Tugwell is one of the founders of the Cochrane Collaboration, a nonprofit organization that conducts systematic reviews of health care interventions, diagnostic tests and prognostic studies. Tugwell was the chair of the first annual Cochrane Colloquium in Oxford, UK, in 1993. This same year he became the founding co-ordinating editor of Cochrane Musculoskeletal. In 2005 he registered the Campbell and Cochrane Equity Methods group to promote a better reporting of the effects of interventions not only on the general population, but also on the disadvantaged in order to build the evidence base of interventions that could reduce health inequities.

In 1992, together with Maarten Boers they sparked the creation of OMERACT, an organization that "strives to improve endpoint outcome measurement through a data driven, iterative consensus process involving relevant stakeholder groups". OMERACT is the pioneer organization promoting core outcome sets in clinical trials.

Tugwell has published more than 1000 papers and make it to the top one-percent World Highly Cited Researchers Listing in social sciences created by Web of Science in 2019, 2020 and 2021.

His previous students include Vivian Welch.

==Notable awards and honours==
Tugwell is a fellow of the Canadian Academy of Health Sciences.

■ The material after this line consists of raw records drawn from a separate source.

(** An entry added at a label that does not exist: the duration counts it
    after the first entry (2000 ms in all), and [seek(0.5)] runs both
    entries at 500 ms of their own time. *)
Example missing_label_entry :
  position <$> list.last (animations Sample.atMissingLabel) = Some PUndefined /\
  duration Sample.atMissingLabel ==n JS.Fin 2000 /\
  exists v w,
    snd (seek (JS.Fin (1 # 2)) Sample.atMissingLabel) = [OnChange 0 v; OnChange 1 w] /\
    v ==n JS.Fin 500 /\ w ==n JS.Fin 500.
Proof.
  split; [vm_compute; reflexivity |]. split; [vm_compute; reflexivity |].
  eexists. eexists. split; [vm_compute; reflexivity |].
  split; vm_compute; reflexivity.
Qed.

(** ** Seeking *)

Lemma callsOf_app (i : nat) (es es' : list event) :
  callsOf i (es ++ es') = callsOf i es ++ callsOf i es'.
Proof. apply List.filter_app. Qed.

Lemma callsOf_callOnChange (i j : nat) (a : Animation) (v : num) :
  callsOf i (callOnChange j a v)
  = if Nat.eqb j i then callOnChange j a v else [].
Proof.
  unfold callOnChange. destruct (AnimationOptions.onChange (options a)); simpl.
  - destruct (Nat.eqb j i); reflexivity.
  - destruct (Nat.eqb j i); reflexivity.
Qed.

Section ForEach.

Variable value : Animation -> num.

Let body (j : nat) (a : Animation) : list event := callOnChange j a (value a).

Lemma callsOf_forEachFrom_before (i k : nat) (l : list Animation) :
  (i < k)%nat -> callsOf i (forEachFrom k body l) = [].
Proof.
  revert k. induction l as [| b l IH]; intros k Hlt; [reflexivity |].
  simpl. rewrite callsOf_app. unfold body at 1. rewrite callsOf_callOnChange.
  destruct (Nat.eqb_spec k i) as [-> | _]; [lia |].
  simpl. apply IH. lia.
Qed.

(** The loop calls the [onChange] of each entry once, if it has one. *)
Lemma callsOf_forEachFrom (i k : nat) (l : list Animation) (a : Animation) :
  l !! i = Some a ->
  callsOf (k + i) (forEachFrom k body l) = callOnChange (k + i) a (value a).
Proof.
  revert i k. induction l as [| b l IH]; intros i k Hl; [discriminate |].
  simpl. rewrite callsOf_app. unfold body at 1. rewrite callsOf_callOnChange.
  destruct i as [| i].
  - simpl in Hl. injection Hl as ->. rewrite Nat.add_0_r, Nat.eqb_refl.
    rewrite callsOf_forEachFrom_before by lia. apply app_nil_r.
  - simpl in Hl. destruct (Nat.eqb_spec k (k + S i)) as [Heq | _]; [lia |].
    simpl. replace (k + S i)%nat with (S k + i)%nat by lia. apply IH. exact Hl.
Qed.

Lemma forEachFrom_isOnChange (k : nat) (l : list Animation) :
  forallb isOnChange (forEachFrom k body l) = true.
Proof.
  revert k. induction l as [| b l IH]; intros k; [reflexivity |].
  simpl. rewrite forallb_app, IH, andb_true_r. unfold body, callOnChange.
  destruct (AnimationOptions.onChange (options b)); reflexivity.
Qed.

End ForEach.

Lemma seek_events (time : num) (tl : Timeline) :
  snd (seek time tl)
  = forEachFrom 0
      (fun j a => callOnChange j a
                    (seekValue (set_currentTime (time * JS.Fin 1000)%num tl) a))
      (animations tl).
Proof. reflexivity. Qed.

(** The three cases of [seek] for an entry that starts at [p] and lasts
    [d], at the playhead [c]. *)
Lemma seekValue_cases (tl : Timeline) (a : Animation) (c p d : Q) :
  currentTime tl = JS.Fin c ->
  isString (position a) = false ->
  resolveAnimationStartTime a = JS.Fin p ->
  JS.nullish (AnimationOptions.duration (options a)) (JS.Fin 0) = JS.Fin d ->
  ((c < p)%Q -> seekValue tl a = JS.Fin 0) /\
  ((p <= c <= p + d)%Q -> seekValue tl a ==n JS.Fin (c - p)) /\
  ((p <= c)%Q -> (p + d < c)%Q -> seekValue tl a = JS.Fin d).
Proof.
  intros Hc Hs Hp Hd. unfold seekValue, seekStart.
  unfold resolveAnimationStartTime in Hp. rewrite Hc, Hd.
  destruct (position a) as [| n | s |]; [| | discriminate Hs |].
  - injection Hp as <-. simpl.
    repeat split; intros; split_comparisons; try reflexivity; lra.
  - subst n. simpl.
    repeat split; intros; split_comparisons; try reflexivity; lra.
  - injection Hp as <-. simpl.
    repeat split; intros; split_comparisons; try reflexivity; lra.
Qed.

In 2008 he received the Canadian Institutes of Health Research Michael Smith Prize as Canada's 2008 Health Researcher of the Year for Health Services and Systems and Population Health Research.

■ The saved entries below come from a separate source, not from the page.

Lemma plain_Number_toString x : plain (Number_toString x) = true.
Proof. apply plain_toString. Qed.

Lemma plain_Turno_str t : plain (Turno_str t) = true.
Proof. destruct t; reflexivity. Qed.

Lemma plain_Boolean_toString b : plain (Boolean_toString b) = true.
Proof. destruct b; reflexivity. Qed.

(** A plain cell followed by a comma is read as that cell. *)
Lemma split_row_plain (c : string) : forall cur rest,
  plain c = true ->
  split_row false cur (c +:+ rest) = split_row false (cur +:+ c) rest.
Proof.
  induction c as [| x c IH]; intros cur rest Hc.
  - rewrite append_nil_l, append_nil_r. reflexivity.
  - cbn [plain] in Hc. apply andb_true_iff in Hc as [Hx Hc].
    unfold plain_char in Hx. apply andb_true_iff in Hx as [Hx1 Hx2].
    apply negb_true_iff in Hx1, Hx2.
    rewrite append_cons. cbn [split_row]. rewrite Hx1, Hx2.
    rewrite IH by exact Hc. rewrite append_assoc. reflexivity.
Qed.

Lemma split_row_cell (c : string) rest :
  plain c = true ->
  split_row false "" (c +:+ String comma rest) = c :: split_row false "" rest.
Proof.
  intros Hc. rewrite split_row_plain by exact Hc. rewrite append_nil_l.
  reflexivity.
Qed.

(** A quoted cell that ends the row is read as the text it quotes. *)
Lemma split_row_quoted (o : string) : forall cur,
  split_row true cur (double_quotes o +:+ String dquote "") = [cur +:+ o].
Proof.
  induction o as [| x o IH]; intros cur.
  - cbn [double_quotes]. rewrite append_nil_l, append_nil_r.
    cbn [split_row]. rewrite Ascii.eqb_refl. reflexivity.
  - cbn [double_quotes]. destruct (Ascii.eqb x dquote) eqn:E.
    + apply Ascii.eqb_eq in E. subst x.
      rewrite !append_cons. cbn [split_row]. rewrite Ascii.eqb_refl.
      rewrite IH, append_assoc. reflexivity.
    + rewrite append_cons. cbn [split_row]. rewrite E.
      rewrite IH, append_assoc. reflexivity.
Qed.

(** X20.  A row of the export can be read back: a reader of CSV splits it
    into exactly seven cells, the six plain ones as they were written and
    the seventh the observation itself, whatever commas and quotation marks
    the observation holds. *)
Theorem read_row_of_row tz r :
  read_row (row tz r)
  = [ format_timestamp tz (timestamp r);
      Turno_str (turno r);
      Number_toString (temperature r);
      Boolean_toString (is_temp_ok r);
      Number_toString (humidity r);
      Boolean_toString (is_humidity_ok r);
      observation r ].
Proof.
  unfold read_row, row, cells. cbn [join].
  change ","%string with (String comma "").
  rewrite ?append_assoc, ?append_cons, ?append_nil_l.
  rewrite split_row_cell by apply plain_format_timestamp.
  rewrite split_row_cell by apply plain_Turno_str.
  rewrite split_row_cell by apply plain_Number_toString.
  rewrite split_row_cell by apply plain_Boolean_toString.
  rewrite split_row_cell by apply plain_Number_toString.
  rewrite split_row_cell by apply plain_Boolean_toString.
  unfold quoted. cbn [split_row].
  replace (Ascii.eqb dquote comma) with false by reflexivity.
  rewrite Ascii.eqb_refl. rewrite split_row_quoted. reflexivity.
Qed.

End CsvMore.

(* ===================================================================== *)
(** * Facts that relate the pages                                         *)
(* ===================================================================== *)

Module CrossPageFacts.
Import Time Submission RecordPageLoad TimeFacts SubmissionFacts QueryFacts.

Lemma elem_of_dailyRecords tz now sid (recs : gmap string RecordDoc) k r :
  (k, r) ∈ dailyRecords tz now sid recs
  <-> recs !! k = Some r /\ sector_id r = sid
      /\ start_of_local_day tz now <= timestamp r <= end_of_local_day tz now.
Proof.
  unfold dailyRecords.
  rewrite elem_of_ordered_docs, RecordPageLoadFacts.today_of_sector_true.
  reflexivity.
Qed.

(** X21.  The duplicate check and the table of today's readings agree up
    to the last 999 ms of the day: when the query succeeds, a submission
    is rejected as a duplicate exactly when the table 'Registros de Hoje'
    of the same device shows a reading of the chosen shift taken no later
    than 23:59:59.000. *)
Theorem rejected_iff_table_shows_shift e s f values (recs : gmap string RecordDoc) :
  getDocs_ok e = true ->
  (fst (onSubmit e (Some s) f values recs) = DuplicateShift
   <-> exists k r,
         (k, r) ∈ dailyRecords (tz e) (now e) (s_id s) recs
         /\ turno r = v_turno values
         /\ timestamp r <= end_of_local_day (tz e) (now e) - 999).
Proof.
  intros Hget. split.
  - intros Hdup. unfold onSubmit in Hdup. rewrite Hget in Hdup. simpl in Hdup.
    destruct (snapshot_empty (duplicateQuery e s values recs)) eqn:Hemp.
    + simpl in Hdup. destruct (addDoc_ok e); discriminate.
    + unfold snapshot_empty in Hemp. apply Nat.eqb_neq in Hemp.
      assert (Hne : duplicateQuery e s values recs <> ∅)
        by (intros H; apply Hemp; rewrite H; apply map_size_empty).
      apply map_choose in Hne as (k & r & Hk).
      unfold duplicateQuery in Hk.
      apply map_lookup_filter_Some in Hk as [Hk Hm].
      apply matches_true in Hm as (Hsid & Htur & Hwin).
      rewrite check_startOfDay_spec, check_endOfDay_spec in Hwin.
      cbn [snd] in Hsid, Htur, Hwin.
      exists k, r. split; [| split; [exact Htur | lia]].
      apply elem_of_dailyRecords. split; [exact Hk |]. split; [exact Hsid | lia].
  - intros (k & r & Hin & Htur & Hlate).
    apply elem_of_dailyRecords in Hin as (Hk & Hsid & Hwin).
    rewrite onSubmit_rejects_match; [reflexivity | exact Hget |].
    exists k, r. split; [exact Hk |]. split; [exact Hsid |]. split; [exact Htur |].
    rewrite check_startOfDay_spec, check_endOfDay_spec. lia.
Qed.

Lemma rejected_iff_table_shows_shift_witness :
  fst (onSubmit Samples.env_10h (Some Samples.lab) Samples.form_ok Samples.values_ok
         Samples.one_morning) = DuplicateShift.
Proof.
  apply (rejected_iff_table_shows_shift Samples.env_10h Samples.lab Samples.form_ok
           Samples.values_ok Samples.one_morning eq_refl).
  exists "r1"%string, Samples.morning_8h.
  split; [| split; [reflexivity | apply Z.leb_le; vm_compute; reflexivity]].
  apply elem_of_dailyRecords. split; [reflexivity |]. split; [reflexivity |].
  split; apply Z.leb_le; vm_compute; reflexivity.
Defined.

(** X22.  The dashboard and the submission page agree: once the snapshot
    of a sector has been delivered, the badge of a shift reads 'Realizado'
    exactly when the table 'Registros de Hoje' of that sector, on a device
    with the same clock, shows a reading of that shift. *)
Theorem badge_iff_table tz now sectorsData (recs : gmap string RecordDoc)
    delivered s t :
  s ∈ sectorsData ->
  (exists d, d ∈ delivered /\ s_id d = s_id s) ->
  exists entry,
    Dashboard.sectorsStatus tz now sectorsData recs delivered !! s_id s = Some entry
    /\ (Dashboard.get_shift t (Dashboard.shifts entry) = true
        <-> exists k r, (k, r) ∈ dailyRecords tz now (s_id s) recs /\ turno r = t).
Proof.
  intros Hs Hdel.
  pose proof (DashboardFacts.sectorsStatus_invariant tz now sectorsData recs
                delivered (s_id s)) as Hinv.
  destruct (DashboardFacts.initialStatus_lookup sectorsData s Hs) as (e0 & He0 & _).
  rewrite He0 in Hinv. destruct Hinv as (entry & Hentry & _ & Hshifts).
  exists entry. split; [exact Hentry |]. rewrite Hshifts. split.
  - intros (_ & k & r & Hk & Hsid & Ht & Hwin). exists k, r.
    split; [| exact Ht]. apply elem_of_dailyRecords. auto.
  - intros (k & r & Hin & Ht).
    apply elem_of_dailyRecords in Hin as (Hk & Hsid & Hwin).
    split; [exact Hdel |]. exists k, r. auto.
Qed.

Lemma badge_iff_table_witness :
  exists entry,
    Dashboard.sectorsStatus Samples.brt (Samples.mar15 10 0 0 0) [Samples.lab]
      Samples.one_morning [Samples.lab] !! s_id Samples.lab = Some entry
    /\ (Dashboard.get_shift Noite (Dashboard.shifts entry) = true
        <-> exists k r,
              (k, r) ∈ dailyRecords Samples.brt (Samples.mar15 10 0 0 0)
                         (s_id Samples.lab) Samples.one_morning
              /\ turno r = Noite).
Proof.
  apply badge_iff_table.
  - left.
  - exists Samples.lab. split; [left | reflexivity].
Defined.

End CrossPageFacts.

(* ===================================================================== *)
(** * The order of the chart                                              *)
(* ===================================================================== *)

Module ChartOrder.
Import Time JSArray History TimeFacts JSArrayFacts QueryFacts HistoryFacts.

Lemma localeCompare_le a b : localeCompare a b <= 0 <-> String.compare a b <> Gt.
Proof. unfold localeCompare. destruct (String.compare a b); split; intros; try lia; congruence. Qed.

Lemma by_date_total p q : by_date p q <= 0 \/ by_date q p <= 0.
Proof.
  unfold by_date. rewrite !localeCompare_le.
  rewrite (String.compare_antisym (date q) (date p)).
  destruct (String.compare (date p) (date q)); simpl; [left | left | right];
    congruence.
Qed.

Lemma by_date_trans p q r : by_date p q <= 0 -> by_date q r <= 0 -> by_date p r <= 0.
Proof. unfold by_date. rewrite !localeCompare_le. apply string_compare_trans. Qed.

(** Digits compare as the numbers they stand for. *)
Lemma digit_compare a b :
  Ascii.compare (digit a) (digit b) = (a mod 10 ?= b mod 10).
Proof.
  unfold digit.
  assert (Ha : 0 <= a mod 10 < 10) by (apply Z.mod_pos_bound; lia).
  assert (Hb : 0 <= b mod 10 < 10) by (apply Z.mod_pos_bound; lia).
  generalize dependent (b mod 10). generalize dependent (a mod 10).
  intros x Hx y Hy.
  assert (Ex : x = 0 \/ x = 1 \/ x = 2 \/ x = 3 \/ x = 4 \/ x = 5 \/ x = 6
               \/ x = 7 \/ x = 8 \/ x = 9) by lia.
  assert (Ey : y = 0 \/ y = 1 \/ y = 2 \/ y = 3 \/ y = 4 \/ y = 5 \/ y = 6
               \/ y = 7 \/ y = 8 \/ y = 9) by lia.
  clear Hx Hy.
  repeat (destruct Ex as [Ex | Ex]; [subst x;
    repeat (destruct Ey as [Ey | Ey]; [subst y; reflexivity |]);
    subst y; reflexivity |]).
  subst x. repeat (destruct Ey as [Ey | Ey]; [subst y; reflexivity |]).
  subst y. reflexivity.
Qed.

(** Of two labels of one month, the one of the later day is the greater
    text. *)
Lemma label_compare_same_month d1 d2 m :
  0 <= d1 <= 99 -> 0 <= d2 <= 99 -> d2 < d1 ->
  String.compare (pad2 d1 +:+ "/" +:+ pad2 m) (pad2 d2 +:+ "/" +:+ pad2 m) = Gt.
Proof.
  intros H1 H2 Hlt. unfold pad2. cbv [append]. cbn [String.compare].
  rewrite !digit_compare.
  destruct (Z.compare_spec ((d1 / 10) mod 10) ((d2 / 10) mod 10)) as [E | E | E].
  - replace (d1 mod 10 ?= d2 mod 10) with Gt; [reflexivity |].
    symmetry. apply Z.compare_gt_iff. zdiv.
  - exfalso. zdiv.
  - reflexivity.
Qed.

(** X23.  The chart is in ascending order of the text of its labels
    [dd/MM], the day of the month first: of two points whose labels name
    the same month, the one with the smaller day of the month comes first,
    whereas labels of different months are not put in the order of their
    dates. *)
Theorem chart_sorted_by_label tz recs :
  (forall r, r ∈ recs -> four_digit_year tz (timestamp r)) ->
  exists pts,
    chartData tz recs = Some pts
    /\ StronglySorted
         (fun p q =>
            String.compare (date p) (date q) <> Gt
            /\ forall d1 d2 m,
                 0 <= d1 <= 99 -> 0 <= d2 <= 99 ->
                 date p = pad2 d1 +:+ "/" +:+ pad2 m ->
                 date q = pad2 d2 +:+ "/" +:+ pad2 m ->
                 d1 <= d2)
         pts.
Proof.
  intros Hyears. exists (sort_by by_date (daily_means tz recs)).
  split; [apply chartData_spec; exact Hyears |].
  apply (StronglySorted_weaken' (fun p q => by_date p q <= 0)).
  - intros p q Hpq. unfold by_date in Hpq. apply localeCompare_le in Hpq.
    split; [exact Hpq |].
    intros d1 d2 m H1 H2 Hp Hq.
    destruct (Z.le_gt_cases d1 d2) as [Hle | Hgt]; [exact Hle |].
    exfalso. apply Hpq. rewrite Hp, Hq.
    apply label_compare_same_month; assumption.
  - apply sort_by_sorted; [apply by_date_total | apply by_date_trans].
Qed.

In 2013 he was awarded as Officer of the Order of Canada for "his contributions as an epidemiologist reducing global disparities in health care access".
In 2020 he received the 2020 CIHR Barer-Flood Prize that honours and recognizes an exceptional researcher in the area of health services and policy research.

==Selected textbooks==
- Tugwell P, Boers M, Simon L, Strand V, Wells G, Shea B, Brooks P. Evidence-based rheumatology. London: BMJ books, 2005.
- Haynes RB, Tugwell P, Sackett DL, Guyatt GH. Clinical Epidemiology: How to Do Clinical Practice Research, Third Edition. Philadelphia: Lippincott, Williams and Wilkins, 2005.